The use of a psychological measure requires confirmation of configural, measurement, and structural invariance of the factor structure of the measure. Thus, the factor structure of the measure should be stable between participants with different demographic features (e.g., fathers and mothers), as well as across various observation time points. If these assumptions do not hold, items of the measure do not have the same meaning and may cause bias in the assessment, and a comparison of the measured scores does not make any sense. The stability of the factor structure is confirmed through several steps , and the subsequent steps are endorsed only when the preceding steps are accepted. If one step is rejected, the next step should not be performed. Basic stability is termed configural invariance. Each group (e.g., fathers vs. mothers) should have the same pattern of items and factors (first step). Moreover, factor loadings for similar items (metric invariance, also known as weak factorial invariance; second step), intercepts of similar items (scalar invariance, also known as strong factorial invariance; third step), residuals (errors) of similar items (residual invariance, also known as strict factorial invariance; fourth step), variances of similar factors (factor variance invariance; fifth step), and the means of factors (factor mean invariance; sixth step) should be invariant across groups. The second to fourth steps are termed measurement invariance, and the fifth and sixth steps are termed structural invariance.

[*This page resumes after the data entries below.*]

(* ===== verification/FastRandom.v ===== *)
(** The pseudo-random generator (src/internal_modules/roc_core/fast_random.cpp):
    splitmix32 on a global 32-bit state and the bounded draw on top of it.

    The global [rng_state] is threaded explicitly, one call at a time.  The monotonic
    clock that seeds it is the parameter [clock]. *)

From S2P Require Import Prelude.

Section FastRandom.

(** [core::timestamp(ClockMonotonic)] at the time of the first call. *)
Context (clock : Z).

(** Returns the number and the new [rng_state]. *)
Definition fast_random (rng_state : Z) : Z * Z :=
  let rng_state := if rng_state =? 0 then u32 clock else rng_state in
  let z := rng_state in
  let rng_state := u32 (rng_state + 0x9E3779B9) in
  let z := Z.lxor z (Z.shiftr z 16) in
  let z := u32 (z * 0x21F0AAAD) in
  let z := Z.lxor z (Z.shiftr z 15) in
  let z := u32 (z * 0x735A2D97) in
  let z := Z.lxor z (Z.shiftr z 15) in
  (z, rng_state).

(** The do-while loop, [None] when it needs more than [fuel] iterations. *)
Fixpoint fast_random_loop (fuel : nat) (range rng_state : Z) : option (Z * Z) :=
  match fuel with
  | O => None
  | S fuel =>
      let '(z, rng_state) := fast_random rng_state in
      let r := z mod range in
      if u64 (- range) <? u64 (z - r) then fast_random_loop fuel range rng_state
      else Some (r, rng_state)
  end.

Definition fast_random_range (fuel : nat) (from to rng_state : Z) : res (option (Z * Z)) :=
  panic_if (to <? from)
    (let range := u64 (to - from + 1) in
     match fast_random_loop fuel range rng_state with
     | None => Ok None
     | Some (r, rng_state) =>
         let ret := u32 (from + u32 r) in
         panic_if (ret <? from) (panic_if (to <? ret) (Ok (Some (ret, rng_state))))
     end).

Lemma lxor_shiftr_range w z k : 0 <= w -> 0 <= k -> is_u w z -> is_u w (Z.lxor z (Z.shiftr z k)).
Proof.
  intros Hw Hk [Hz1 Hz2]. unfold is_u.
  assert (0 <= Z.shiftr z k) by by apply Z.shiftr_nonneg.
  assert (Z.shiftr z k < 2 ^ w).
  { rewrite Z.shiftr_div_pow2 by done. pose proof (pow2_pos k Hk).
    apply Z.le_lt_trans with z; [|done]. apply Z.div_le_upper_bound; nia. }
  split; [by apply Z.lxor_nonneg|].
  destruct (decide (Z.lxor z (Z.shiftr z k) = 0)) as [->|Hne]; [by apply pow2_pos|].
  apply Z.log2_lt_pow2; [pose proof (Z.lxor_nonneg z (Z.shiftr z k)); lia|].
  destruct (decide (w = 0)) as [->|]; [exfalso; apply Hne; change (2 ^ 0) with 1 in *;
    by replace z with 0 by lia; rewrite Z.shiftr_0_l|].
  eapply Z.le_lt_trans; [by apply Z.log2_lxor|].
  apply Z.max_lub_lt; (destruct (decide (z = 0)) as [->|]; [rewrite ?Z.shiftr_0_l; simpl; lia|]).
  - apply Z.log2_lt_pow2; lia.
  - destruct (decide (Z.shiftr z k = 0)) as [->|]; [simpl; lia|]. apply Z.log2_lt_pow2; lia.
Qed.

Lemma fast_random_u32 st : is_u 32 (fst (fast_random st)).
Proof.
  unfold fast_random. cbn [fst]. apply lxor_shiftr_range; [lia|lia|]. apply wrap_u_range. lia.
Qed.

Lemma range_draw (fuel : nat) (from to st : Z) :
  (0 < fuel)%nat -> 0 <= from <= to -> to < 2 ^ 32 ->
  exists ret, fast_random_range fuel from to st = Ok (Some (ret, snd (fast_random st)))
    /\ from <= ret <= to
    /\ ret = from + fst (fast_random st) mod (to - from + 1).
Proof.
  intros Hf Hft Hto. destruct fuel as [|fuel]; [lia|].
  unfold fast_random_range. rewrite (proj2 (Z.ltb_ge to from)) by lia. cbn [panic_if].
  rewrite (wrap_u_small 64) by (unfold is_u; lia). cbn [fast_random_loop].
  pose proof (fast_random_u32 st) as HZ. destruct (fast_random st) as [z st'].
  cbn [fst snd] in *. unfold is_u in HZ.
  pose proof (Z.mod_pos_bound z (to - from + 1) ltac:(lia)) as HR.
  pose proof (Z.mod_le z (to - from + 1) ltac:(lia) ltac:(lia)) as HL.
  replace (u64 (- (to - from + 1))) with (2 ^ 64 - (to - from + 1)).
  2: { unfold wrap_u. rewrite <- (Z.mod_add _ 1), Z.mod_small by lia. lia. }
  rewrite (wrap_u_small 64) by (unfold is_u; lia).
  rewrite (proj2 (Z.ltb_ge _ _)) by lia.
  rewrite (wrap_u_small 32 (z mod _)) by (unfold is_u; lia).
  rewrite (wrap_u_small 32) by (unfold is_u; lia).
  rewrite !(proj2 (Z.ltb_ge _ _)) by lia. cbn [panic_if].
  exists (from + z mod (to - from + 1)). split_and!; [done|lia|lia|done].
Qed.

(** [fast_random_range] terminates after one draw, without panic, with a number of
    the requested range: the remainder of the number drawn.  The condition for drawing
    again never holds, because it is evaluated on 64-bit integers. *)
Theorem fast_random_range_one_draw (from to st : Z) :
  0 <= from <= to -> to < 2 ^ 32 ->
  exists ret, (forall fuel, (0 < fuel)%nat ->
      fast_random_range fuel from to st = Ok (Some (ret, snd (fast_random st))))
    /\ from <= ret <= to
    /\ ret = from + fst (fast_random st) mod (to - from + 1).
Proof.
  intros Hft Hto. destruct (range_draw 1 from to st) as (ret & _ & HR & HE); [lia..|].
  exists ret. split; [|done]. intros fuel Hf.
  by destruct (range_draw fuel from to st) as (ret' & -> & _ & ->); [lia..|subst].
Qed.

End FastRandom.

Lemma fast_random_range_one_draw_witness :
  exists ret, fast_random_range 12345 1 10 20 0 = Ok (Some (ret, snd (fast_random 12345 0)))
    /\ 10 <= ret <= 20.
Proof.
  destruct (fast_random_range_one_draw 12345 10 20 0) as (ret & H1 & H2 & _); [lia..|].
  exists ret. split; [|done]. apply H1. lia.
Defined.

Such confirmation mentioned above is necessary for the MIBS-J to be used in clinical and research settings. This study aimed to select and to validate MIBS-J items suitable for mothers and fathers at the three time points (postpartum hospitalization period and 1 and 4 months postpartum) commonly used in clinical practice in Japan to enable a continuous assessment of bonding disorders among perinatal mothers and fathers over time and to minimize the burden on respondents.